Smart passport security loophole criticised

Recent reports about the ability to clone identity information held in new UK passports have been confirmed by leader of New Zealand's e-passport project.

Share

Recent reports about the ability to clone identity information held in new UK passports have been confirmed by leader of New Zealand's e-passport project.

The New Zealand Department of Internal Affairs (DIA) said there isn’t enough data stored on radio frequency ID (RFID) cards within its similarly styled passports’ chips to create counterfeit travel documents.

The UK government faced demands to recall 3m micro-chipped biometric passports earlier this month after it was revealed they could be electronically attacked and cloned with a £174 microchip reader.
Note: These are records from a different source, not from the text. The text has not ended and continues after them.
Definition record_at (k : string) : list AttemptRecord :=
  match recs !! k with Some r => [r] | None => [] end.

Definition episode (subject : string) : nat :=
  let done : gset string := list_to_set
    (ProposalID <$> List.filter (fun r => bool_decide (RSubject r = subject) &&
                                          bool_decide (RRecovery r = RecoveryRecovered))
                      (snd <$> map_to_list recs)) in
  size done + 1.

Definition attempts (proposalID : string) : list AttemptRecord :=
  sort_slice (fun a b => Z.ltb (Attempt a) (Attempt b))
    (List.filter (fun r => bool_decide (ProposalID r = proposalID)) (keys ≫= record_at)).

Definition later (r cur : AttemptRecord) : bool :=
  After (CreatedAt r) (CreatedAt cur) ||
  (Z.eqb (CreatedAt r) (CreatedAt cur) && String.ltb (Key cur) (Key r)).

Definition latestPerSubject : list AttemptRecord :=
  let latest := foldl (fun m r => match m !! RSubject r with
                                  | Some cur => if later r cur then <[RSubject r := r]> m else m
                                  | None => <[RSubject r := r]> m
                                  end) (∅ : gmap string AttemptRecord) (keys ≫= record_at) in
  sort_slice (fun a b => String.ltb (Key a) (Key b)) (snd <$> map_to_list latest).

Definition busy (targetUID proposalID : string) : bool :=
  existsb (fun r => bool_decide (TargetUID r = targetUID) && negb (bool_decide (ProposalID r = proposalID)) &&
                    occupies (RPhase r)) (snd <$> map_to_list recs).
End records.

Section step.
Context `{GoText} `{SortSlice} `{Digests} `{Providers} {J : Type} `{Journal J}.
Variables (cfg : Config) (epoch : N) (inp : Input).
(** [step.decisions] and [step.props] *)
Variables (decisions : list Decision_) (props : gmap string Proposal).

Abbreviation now := (in_Now inp).

Definition wakeAt (t : Time) : eng J unit :=
  modify_sm (fun s =>
    if negb (After t now) then s
    else if IsZero (s_wake s) || Before t (s_wake s)
    then Build_estate (s_j s) (s_recs s) t (s_stats s) (s_log s) else s).

(** Persist by compare-and-swap; [None] on failure. *)
Definition put_record (next : AttemptRecord) : eng J (option AttemptRecord) :=
  _ ← (if N.ltb (Fence next) epoch && negb (N.eqb (Version next) 0) then count inc_Takeovers else mret tt);
  let next := stamp epoch next in
  s ← get_sm;
  let '(answer, j) := Put next (s_j s) in
  _ ← modify_sm (fun s => log_event (EvPut next answer)
        (Build_estate j (s_recs s) (s_wake s) (s_stats s) (s_log s)));
  match answer with
  | inl _ => _ ← count inc_JournalFailures; mret None
  | inr stored => mret (Some stored)
  end.

(** [put] of the record at key [k]. *)
Definition put (k : string) (next : AttemptRecord) : eng J bool :=
  stored ← put_record next;
  match stored with
  | Some r => _ ← set_rec k r; mret true
  | None => mret false
  end.

Definition own (r : AttemptRecord) : bool := N.leb (Fence r) epoch.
DIA passport manager David Philp confirms that it is possible to access the RFID information and use it to make a clone. But the RFID chip in the e-passports currently issued in New Zealand is just one security feature out of more than 50 contained in the passport.
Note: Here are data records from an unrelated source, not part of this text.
Lemma withdraw_or_resend_ok k r m :
  keyed m -> m !! k = Some r -> (Fence r <= epoch)%N -> RPhase r = PhaseDispatching ->
  (Sends r < MaxSends r)%Z ->
  hoare (fun s => Inv s /\ s_recs s = m)
    (withdraw_or_resend cfg epoch inp decisions props k r) (fun _ => Inv).
Proof.
  intros Hm Hk Hf Hp Hsends. unfold withdraw_or_resend. assert (Key r = k) as Hkey by by apply Hm.
  apply hoare_get. intros s0 [Hi0 Hr0].
  assert (forall {A} (m : eng J A) Q, hoare (fun s => Inv s /\ s_recs s = s_recs s0) m Q ->
    hoare (fun s => s = s0) m Q) as Hat.
  { intros A m' Q Hm'. eapply hoare_weaken; [exact Hm'| |done]. by intros s ->. }
  apply Hat. rewrite Hr0.
  destruct (props !! ProposalID r) as [p|] eqn:Epr; [|by apply withdraw_ok].
  destruct (_ || _ || _) eqn:Eg; [by apply withdraw_ok|].
  rewrite !orb_false_iff, negb_bool_decide_false, Nat.ltb_ge, Nat.le_0_r, length_zero_iff_nil in Eg.
  destruct Eg as [[Hdig _] Hgates]. apply gates_nil in Hgates as [Hopen _]; [|by apply Inv_journal].
  eapply hoare_bind.
  { apply (stillApproved_ok p r (fun s => Inv s /\ s_recs s = m)), and_stable;
      [apply Inv_stable|apply (recs_stable (fun x => x = m))]. }
  intros [|]; simpl.
  2:{ eapply hoare_weaken; [by apply withdraw_ok| |done]. intros s [Hs _]. exact Hs. }
  eapply (hoare_weaken _ _ (fun s => (Inv s /\ s_recs s = m) /\ still_approved cfg inp decisions p r)
    _ (fun _ => Inv)); [|intros s [Hs Hst]; split; [exact Hs|exact (Hst eq_refl)]|done].
  apply hoare_pure. intros Hstill.
  assert (allowed_now m (resent epoch now r) true) as Hall.
  { eapply allow_resend; try done. destruct (Hprops _ _ Epr) as [Hin Hid]. exists p. by split_and!. }
  eapply hoare_bind; [by eapply put_ok|]. intros [|]; simpl.
  - eapply hoare_bind.
    { apply count_stable, and_stable; [apply inv_stable|].
      apply (recs_stable (fun x => x = <[k := bump (stamp epoch (resent epoch now r))]> m)). }
    intros ?. eapply hoare_weaken; [apply (send_ok k (bump (stamp epoch (resent epoch now r)))); done| |done].
    intros s [Hi ->]. split; [done|]. by rewrite lookup_insert_eq.
  - intros s [Hi _]. by exists None.
Qed.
Having just a cloned chip isn’t sufficient to create a counterfeit passport, said Philp. He added that while New Zealand passports are “highly desirable," the DIA has seen very few credible counterfeited ones, he says.

While the general design goal of the e-passport is to lock the holder’s identity to the document in a secure manner, Philp said that there has to be a balance between risk management and customer service.

The passport has to be readable around the world in a reasonable amount of time and ideally in more situations than just immigration.

Philp gave airport check-ins as one example of where RFID-equipped passports should be readable.

Making the e-passport harder to read is possible, said Philp, but it would make immigration processing take longer and inconvenience people.

Researcher Peter Gutmann at the University of Auckland’s department of Computer Science was sceptical that the RFID chip provides any real security benefit. In fact, Gutmann went further and said in his technical background paper “Why biometrics is not a panacea”, that RFIDs in passports “are a disaster waiting to happen”.